#### [YOUR TASK]
Count every line below that holds "Prop". Number only.

#### [DATASET]
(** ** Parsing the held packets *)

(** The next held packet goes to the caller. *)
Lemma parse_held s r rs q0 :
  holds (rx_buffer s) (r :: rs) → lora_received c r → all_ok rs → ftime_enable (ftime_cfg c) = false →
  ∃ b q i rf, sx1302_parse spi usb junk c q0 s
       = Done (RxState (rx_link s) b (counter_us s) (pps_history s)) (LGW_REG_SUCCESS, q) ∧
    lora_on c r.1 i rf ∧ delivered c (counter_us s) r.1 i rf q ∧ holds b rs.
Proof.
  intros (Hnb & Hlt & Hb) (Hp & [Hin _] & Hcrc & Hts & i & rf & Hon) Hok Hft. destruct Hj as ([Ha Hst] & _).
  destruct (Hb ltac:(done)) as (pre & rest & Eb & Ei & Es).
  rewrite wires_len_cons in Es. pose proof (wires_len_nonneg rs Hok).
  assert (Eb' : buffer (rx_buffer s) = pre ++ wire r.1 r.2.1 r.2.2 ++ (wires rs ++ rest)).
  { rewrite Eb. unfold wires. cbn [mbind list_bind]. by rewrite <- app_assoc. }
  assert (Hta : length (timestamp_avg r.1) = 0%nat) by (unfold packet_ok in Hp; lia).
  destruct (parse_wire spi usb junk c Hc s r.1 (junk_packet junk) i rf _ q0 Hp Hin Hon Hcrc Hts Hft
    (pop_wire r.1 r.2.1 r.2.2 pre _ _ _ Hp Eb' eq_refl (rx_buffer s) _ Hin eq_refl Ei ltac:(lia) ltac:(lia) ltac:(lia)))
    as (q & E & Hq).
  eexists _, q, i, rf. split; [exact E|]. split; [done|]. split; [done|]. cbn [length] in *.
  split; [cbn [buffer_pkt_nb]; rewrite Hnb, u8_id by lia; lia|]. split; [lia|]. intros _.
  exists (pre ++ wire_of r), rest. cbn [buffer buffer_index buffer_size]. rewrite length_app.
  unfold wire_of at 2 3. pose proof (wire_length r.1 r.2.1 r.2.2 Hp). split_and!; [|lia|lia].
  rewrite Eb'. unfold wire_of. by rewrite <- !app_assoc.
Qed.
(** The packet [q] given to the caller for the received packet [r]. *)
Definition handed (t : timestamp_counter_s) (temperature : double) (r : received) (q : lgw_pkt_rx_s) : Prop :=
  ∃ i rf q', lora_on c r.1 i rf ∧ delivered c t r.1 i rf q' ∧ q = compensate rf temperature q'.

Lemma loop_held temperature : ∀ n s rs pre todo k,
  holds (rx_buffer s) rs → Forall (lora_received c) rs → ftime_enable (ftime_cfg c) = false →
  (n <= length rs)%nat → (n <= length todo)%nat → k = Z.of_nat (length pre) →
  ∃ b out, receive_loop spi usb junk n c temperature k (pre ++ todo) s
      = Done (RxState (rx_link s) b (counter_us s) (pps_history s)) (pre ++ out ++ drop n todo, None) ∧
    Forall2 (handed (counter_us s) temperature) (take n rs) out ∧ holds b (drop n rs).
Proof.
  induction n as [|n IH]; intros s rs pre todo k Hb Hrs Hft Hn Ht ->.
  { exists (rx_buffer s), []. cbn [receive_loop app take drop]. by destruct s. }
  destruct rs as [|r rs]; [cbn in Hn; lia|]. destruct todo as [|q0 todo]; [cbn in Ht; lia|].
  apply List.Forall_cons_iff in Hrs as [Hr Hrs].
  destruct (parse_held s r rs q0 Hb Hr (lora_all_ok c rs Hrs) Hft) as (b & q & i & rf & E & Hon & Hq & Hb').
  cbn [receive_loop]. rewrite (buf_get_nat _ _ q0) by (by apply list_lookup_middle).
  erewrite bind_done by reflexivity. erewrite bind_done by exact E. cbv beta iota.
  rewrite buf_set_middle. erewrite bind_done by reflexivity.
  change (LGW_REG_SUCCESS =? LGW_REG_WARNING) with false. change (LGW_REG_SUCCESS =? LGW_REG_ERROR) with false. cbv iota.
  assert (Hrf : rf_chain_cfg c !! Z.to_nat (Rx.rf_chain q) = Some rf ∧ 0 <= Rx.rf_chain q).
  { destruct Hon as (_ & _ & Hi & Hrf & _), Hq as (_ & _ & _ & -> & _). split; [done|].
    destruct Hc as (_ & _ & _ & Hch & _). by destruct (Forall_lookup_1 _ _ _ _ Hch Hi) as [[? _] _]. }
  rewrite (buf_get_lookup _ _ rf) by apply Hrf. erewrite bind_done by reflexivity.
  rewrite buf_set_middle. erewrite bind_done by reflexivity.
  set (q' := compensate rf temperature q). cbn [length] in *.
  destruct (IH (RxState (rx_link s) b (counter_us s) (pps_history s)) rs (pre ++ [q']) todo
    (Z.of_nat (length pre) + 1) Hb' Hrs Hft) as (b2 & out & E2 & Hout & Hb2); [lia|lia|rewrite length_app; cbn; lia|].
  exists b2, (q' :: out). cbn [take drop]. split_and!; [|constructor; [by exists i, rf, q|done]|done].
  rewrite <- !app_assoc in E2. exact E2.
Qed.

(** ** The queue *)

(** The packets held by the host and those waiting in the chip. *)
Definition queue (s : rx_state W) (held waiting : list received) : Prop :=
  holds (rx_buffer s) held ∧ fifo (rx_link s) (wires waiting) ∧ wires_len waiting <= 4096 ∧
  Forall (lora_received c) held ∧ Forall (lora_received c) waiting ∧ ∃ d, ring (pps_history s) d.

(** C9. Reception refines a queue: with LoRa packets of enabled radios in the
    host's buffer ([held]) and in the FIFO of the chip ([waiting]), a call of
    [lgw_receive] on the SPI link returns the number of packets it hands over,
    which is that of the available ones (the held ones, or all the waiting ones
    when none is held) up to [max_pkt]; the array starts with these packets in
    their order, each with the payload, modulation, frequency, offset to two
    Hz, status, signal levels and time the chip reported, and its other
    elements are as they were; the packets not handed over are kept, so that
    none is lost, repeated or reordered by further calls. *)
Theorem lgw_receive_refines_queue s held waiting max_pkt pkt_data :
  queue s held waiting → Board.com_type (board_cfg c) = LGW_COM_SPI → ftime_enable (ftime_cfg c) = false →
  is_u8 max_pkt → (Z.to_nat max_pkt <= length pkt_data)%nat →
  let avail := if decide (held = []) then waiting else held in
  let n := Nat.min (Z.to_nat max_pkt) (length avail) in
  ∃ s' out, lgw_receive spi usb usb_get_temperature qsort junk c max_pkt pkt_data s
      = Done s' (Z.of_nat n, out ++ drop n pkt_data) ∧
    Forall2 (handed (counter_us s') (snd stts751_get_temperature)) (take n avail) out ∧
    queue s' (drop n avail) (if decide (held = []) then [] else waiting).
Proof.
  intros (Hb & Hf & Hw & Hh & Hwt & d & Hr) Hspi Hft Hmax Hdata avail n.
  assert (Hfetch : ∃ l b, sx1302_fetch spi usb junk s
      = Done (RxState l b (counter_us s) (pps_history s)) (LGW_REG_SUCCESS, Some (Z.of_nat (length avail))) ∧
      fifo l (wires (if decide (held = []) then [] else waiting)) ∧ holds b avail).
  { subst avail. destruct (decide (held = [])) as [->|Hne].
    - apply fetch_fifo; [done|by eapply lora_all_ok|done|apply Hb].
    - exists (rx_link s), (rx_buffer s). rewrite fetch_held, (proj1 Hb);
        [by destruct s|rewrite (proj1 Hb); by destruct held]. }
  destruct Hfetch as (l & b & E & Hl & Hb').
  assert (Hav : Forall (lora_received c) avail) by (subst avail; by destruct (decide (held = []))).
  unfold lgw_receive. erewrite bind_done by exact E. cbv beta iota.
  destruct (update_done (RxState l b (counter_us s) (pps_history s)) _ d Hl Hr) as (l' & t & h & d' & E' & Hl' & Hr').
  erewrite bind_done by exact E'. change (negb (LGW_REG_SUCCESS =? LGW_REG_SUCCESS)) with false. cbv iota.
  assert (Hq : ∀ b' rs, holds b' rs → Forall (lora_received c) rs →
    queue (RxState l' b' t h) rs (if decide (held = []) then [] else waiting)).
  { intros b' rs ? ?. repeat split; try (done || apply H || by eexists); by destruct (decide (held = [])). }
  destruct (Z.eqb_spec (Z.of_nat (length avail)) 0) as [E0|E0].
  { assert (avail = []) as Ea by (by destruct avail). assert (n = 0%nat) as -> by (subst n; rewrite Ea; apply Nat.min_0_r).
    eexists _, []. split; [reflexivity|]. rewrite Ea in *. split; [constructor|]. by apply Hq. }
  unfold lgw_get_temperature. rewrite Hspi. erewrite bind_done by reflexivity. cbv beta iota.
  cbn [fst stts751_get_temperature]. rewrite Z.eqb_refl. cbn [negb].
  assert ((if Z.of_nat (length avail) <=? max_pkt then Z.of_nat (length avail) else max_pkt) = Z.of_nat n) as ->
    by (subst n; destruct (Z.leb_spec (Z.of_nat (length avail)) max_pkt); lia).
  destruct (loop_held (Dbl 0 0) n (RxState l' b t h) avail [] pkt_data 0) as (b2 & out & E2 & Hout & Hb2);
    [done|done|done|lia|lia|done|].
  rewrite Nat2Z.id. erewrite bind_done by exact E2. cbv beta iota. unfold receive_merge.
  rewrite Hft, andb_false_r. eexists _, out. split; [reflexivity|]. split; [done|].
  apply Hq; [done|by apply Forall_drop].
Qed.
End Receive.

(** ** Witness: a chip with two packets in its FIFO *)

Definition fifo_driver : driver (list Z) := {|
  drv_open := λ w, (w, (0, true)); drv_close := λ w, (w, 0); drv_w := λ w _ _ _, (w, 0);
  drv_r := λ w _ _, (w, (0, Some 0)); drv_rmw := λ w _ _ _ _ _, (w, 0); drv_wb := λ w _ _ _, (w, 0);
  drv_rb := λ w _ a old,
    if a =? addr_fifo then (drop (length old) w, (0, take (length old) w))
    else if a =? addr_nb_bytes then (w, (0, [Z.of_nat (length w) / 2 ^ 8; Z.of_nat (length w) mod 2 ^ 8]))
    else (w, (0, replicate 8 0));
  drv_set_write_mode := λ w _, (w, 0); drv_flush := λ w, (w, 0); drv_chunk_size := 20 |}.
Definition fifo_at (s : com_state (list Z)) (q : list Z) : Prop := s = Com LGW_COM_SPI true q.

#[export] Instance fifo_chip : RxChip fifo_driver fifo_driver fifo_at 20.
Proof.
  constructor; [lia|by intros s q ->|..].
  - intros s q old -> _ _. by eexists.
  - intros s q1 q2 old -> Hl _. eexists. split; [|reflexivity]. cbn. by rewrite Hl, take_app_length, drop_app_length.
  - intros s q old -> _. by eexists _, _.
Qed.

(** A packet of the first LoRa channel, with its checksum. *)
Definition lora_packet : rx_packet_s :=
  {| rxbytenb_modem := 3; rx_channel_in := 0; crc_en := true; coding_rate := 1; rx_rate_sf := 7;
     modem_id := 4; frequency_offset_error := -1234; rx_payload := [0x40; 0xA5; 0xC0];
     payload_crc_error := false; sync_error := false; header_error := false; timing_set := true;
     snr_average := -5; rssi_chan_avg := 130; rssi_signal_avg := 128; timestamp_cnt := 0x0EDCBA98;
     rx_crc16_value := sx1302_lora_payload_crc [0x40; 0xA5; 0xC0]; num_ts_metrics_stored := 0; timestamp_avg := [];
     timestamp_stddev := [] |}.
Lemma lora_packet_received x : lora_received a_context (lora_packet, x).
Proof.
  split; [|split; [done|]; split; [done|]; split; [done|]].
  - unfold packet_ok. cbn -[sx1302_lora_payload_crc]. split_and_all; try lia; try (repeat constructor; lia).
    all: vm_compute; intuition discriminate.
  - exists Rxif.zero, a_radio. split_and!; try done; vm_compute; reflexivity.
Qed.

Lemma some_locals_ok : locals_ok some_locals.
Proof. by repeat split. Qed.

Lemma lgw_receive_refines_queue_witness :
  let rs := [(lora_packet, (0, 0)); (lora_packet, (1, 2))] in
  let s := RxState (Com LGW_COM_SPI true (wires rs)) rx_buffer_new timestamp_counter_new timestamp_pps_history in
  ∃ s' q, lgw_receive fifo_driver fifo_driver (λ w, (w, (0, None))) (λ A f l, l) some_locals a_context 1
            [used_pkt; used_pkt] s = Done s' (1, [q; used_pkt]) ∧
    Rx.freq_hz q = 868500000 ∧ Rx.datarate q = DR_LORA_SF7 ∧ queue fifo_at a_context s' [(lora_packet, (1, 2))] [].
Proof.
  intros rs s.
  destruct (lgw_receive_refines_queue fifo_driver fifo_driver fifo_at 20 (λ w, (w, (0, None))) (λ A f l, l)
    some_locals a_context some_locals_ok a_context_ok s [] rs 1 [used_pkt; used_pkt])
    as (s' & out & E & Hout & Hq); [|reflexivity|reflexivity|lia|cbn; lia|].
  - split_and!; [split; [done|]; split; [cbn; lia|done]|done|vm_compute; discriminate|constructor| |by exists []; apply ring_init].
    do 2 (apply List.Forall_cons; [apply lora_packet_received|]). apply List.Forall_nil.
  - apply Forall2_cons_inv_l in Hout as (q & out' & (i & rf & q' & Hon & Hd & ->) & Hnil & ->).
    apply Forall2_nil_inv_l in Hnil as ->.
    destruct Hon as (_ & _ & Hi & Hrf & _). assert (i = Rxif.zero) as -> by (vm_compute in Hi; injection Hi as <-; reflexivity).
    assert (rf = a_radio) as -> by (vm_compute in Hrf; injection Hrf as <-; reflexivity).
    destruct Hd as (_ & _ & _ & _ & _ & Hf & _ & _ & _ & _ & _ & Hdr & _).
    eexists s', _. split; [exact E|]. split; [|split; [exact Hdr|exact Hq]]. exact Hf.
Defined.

#### [TASK OUTPUT]
3